## TASK PROMPT
The line holding "assert (Hin : v" and every line after it through the end of the entries below: retype these exactly and nothing more.

## EXTRACTED ENTRIES
Lemma small_labels_elem (img : ndarray Z) (min_area : Q) (ls : list Z) :
  small_labels img min_area = Ok ls ->
  forall v, v ∈ data img -> 1 <= v ->
    (v ∈ ls <->
     Qltb (inject_Z (count_eq v (data img)))
          (small_area_threshold img min_area) = true).
Proof.
  unfold small_labels. intros H v Hv Hv1.
  set (thr := small_area_threshold img min_area) in *.
  destruct (data img) as [|x l] eqn:El; [inversion Hv|].
  rewrite <- El in *. unfold np_bincount in H. rewrite El in H.
  rewrite <- El in H.
  set (flags := map (fun c => Qltb (inject_Z c) thr)
                    (map (fun v => count_eq v (data img))
                         (seqZ 0 (list_max (data img) + 1)))) in *.
  assert (Hflag : forall i : nat, (Z.of_nat i <= list_max (data img)) ->
            flags !! i =
            Some (Qltb (inject_Z (count_eq (Z.of_nat i) (data img))) thr)).
  { intros i Hi. unfold flags.
    change (map ?f ?l) with (f <$> l). rewrite !list_lookup_fmap.
    rewrite lookup_seqZ_lt by lia. reflexivity. }
  destruct flags as [|f0 fl] eqn:Ef; [discriminate|].
  injection H as <-.
  pose proof (list_max_ge _ _ Hv) as Hmax.
  rewrite np_where_elem. split.
  - intros (i & -> & Hi). destruct i as [|i]; [lia|].
    cbn [lookup list_lookup] in Hi.
    specialize (Hflag (S i) Hmax). cbn [lookup list_lookup] in Hflag.
    congruence.
  - intros Hq. exists (Z.to_nat v). split; [lia|].
    specialize (Hflag (Z.to_nat v) ltac:(lia)).
    rewrite Z2Nat.id in Hflag by lia.
    destruct (Z.to_nat v) as [|i] eqn:Ei; [lia|].
    cbn [lookup list_lookup] in *. congruence.
Qed.

Lemma small_labels_positive (img : ndarray Z) (min_area : Q) (ls : list Z) :
  small_labels img min_area = Ok ls -> forall v, v ∈ ls -> 1 <= v.
Proof.
  unfold small_labels. intros H v Hv.
  destruct (map _ (np_bincount (data img))) as [|f0 fl]; [discriminate|].
  injection H as <-. apply np_where_elem in Hv as (i & -> & Hi).
  destruct i; [discriminate | lia].
Qed.

Lemma foldl_clear_label (ls : list Z) : forall img : ndarray Z,
  shape (foldl clear_label img ls) = shape img /\
  data (foldl clear_label img ls)
  = map (fun x => if bool_decide (x ∈ ls) then 0 else x) (data img).
Proof.
  induction ls as [|i ls IH]; intros img.
  - cbn [foldl]. split; [reflexivity|].
    rewrite <- (map_id (data img)) at 1. apply map_ext. intros x.
    rewrite bool_decide_eq_false_2; [reflexivity | apply not_elem_of_nil].
  - cbn [foldl]. destruct (IH (clear_label img i)) as [Hs Hd].
    split; [exact Hs|]. rewrite Hd. unfold clear_label, np_map.
    cbn [data]. rewrite map_map. apply map_ext. intros x.
    destruct (Z.eqb_spec x i) as [->|Hne].
    + rewrite (bool_decide_eq_true_2 (i ∈ i :: ls)) by (apply elem_of_cons; left; reflexivity).
      destruct (bool_decide (0 ∈ ls)); reflexivity.
    + destruct (bool_decide_reflect (x ∈ ls)) as [Hin|Hnin].
      * rewrite bool_decide_eq_true_2 by (apply elem_of_cons; right; exact Hin).
        reflexivity.
      * rewrite bool_decide_eq_false_2; [reflexivity|].
        intros Hin. apply elem_of_cons in Hin as [?|?]; contradiction.
Qed.

(** C6.  Every region of the first labelling whose pixel count is below
    [min(min_area, 0.3% of the pixels)] is cleared to background, the
    other cells keep their label, and the second labelling numbers the
    surviving cells densely: every cell holds an id between 0 and N,
    every id from 1 to N occurs, and the cells with id 0 are the
    background cells. *)
Theorem small_regions_cleared_and_relabelled
    (mask label_img : ndarray Z) (min_area : Q) (num_label : Z) :
  remove_small_regions mask min_area = Ok (label_img, num_label) ->
  let initial := (measure_label mask).1 in
  let threshold := small_area_threshold initial min_area in
  exists cleared,
    clear_small initial min_area = Ok cleared /\
    (forall i v, data initial !! i = Some v ->
       data cleared !! i =
       Some (if Qltb (inject_Z (count_eq v (data initial))) threshold
             then 0 else v)) /\
    measure_label cleared = (label_img, num_label) /\
    (forall i x, data label_img !! i = Some x -> 0 <= x <= num_label) /\
    (forall j, 1 <= j <= num_label ->
               exists i, data label_img !! i = Some j) /\
    (forall i x u, data label_img !! i = Some x ->
                   data cleared !! i = Some u -> (x = 0 <-> u = 0)).
Proof.
  unfold remove_small_regions. intros H.
  destruct (measure_label mask) as [l0 n0] eqn:E0. cbn [fst].
  set (threshold := small_area_threshold l0 min_area).
  inv_bind H. rename a into cleared, E into Hc. injection H as H.
  exists cleared. split; [exact Hc|].
  destruct (measure_label_dense _ _ _ E0)
    as (_ & _ & _ & Hrange0 & _).
  destruct (measure_label_dense _ _ _ H)
    as (_ & _ & _ & Hrange & Hdense & Hsupp & _).
  split; [|split; [exact H|split; [exact Hrange|split; [exact Hdense|exact Hsupp]]]].
  intros i v Hv. unfold clear_small in Hc. inv_bind Hc. rename a into ls.
  injection Hc as <-.
  destruct (foldl_clear_label ls l0) as [_ Hd]. rewrite Hd.
  change (map ?f ?l) with (f <$> l). rewrite list_lookup_fmap, Hv.
  cbn [fmap option_fmap option_map]. f_equal.
  assert (Hin : v ∈ data l0) by (apply list_elem_of_lookup; eauto).
  destruct (Z.eq_dec v 0) as [->|Hv0].
  - rewrite bool_decide_eq_false_2.
    + destruct (Qltb _ threshold); reflexivity.
    + intros H0. apply (small_labels_positive _ _ _ E) in H0. lia.
  - assert (1 <= v) by (specialize (Hrange0 i v Hv); lia).
    pose proof (small_labels_elem _ _ _ E v Hin ltac:(assumption)) as Hiff.
    fold threshold in Hiff.
    destruct (Qltb (inject_Z (count_eq v (data l0))) threshold).
    + rewrite bool_decide_eq_true_2 by (apply Hiff; reflexivity).
      reflexivity.
    + rewrite bool_decide_eq_false_2; [reflexivity|].
      intros Hl. apply Hiff in Hl. discriminate.
Qed.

## EXERCISE ANSWER
  assert (Hin : v ∈ data l0) by (apply list_elem_of_lookup; eauto).
  destruct (Z.eq_dec v 0) as [->|Hv0].
  - rewrite bool_decide_eq_false_2.
    + destruct (Qltb _ threshold); reflexivity.
    + intros H0. apply (small_labels_positive _ _ _ E) in H0. lia.
  - assert (1 <= v) by (specialize (Hrange0 i v Hv); lia).
    pose proof (small_labels_elem _ _ _ E v Hin ltac:(assumption)) as Hiff.
    fold threshold in Hiff.
    destruct (Qltb (inject_Z (count_eq v (data l0))) threshold).
    + rewrite bool_decide_eq_true_2 by (apply Hiff; reflexivity).
      reflexivity.
    + rewrite bool_decide_eq_false_2; [reflexivity|].
      intros Hl. apply Hiff in Hl. discriminate.
Qed.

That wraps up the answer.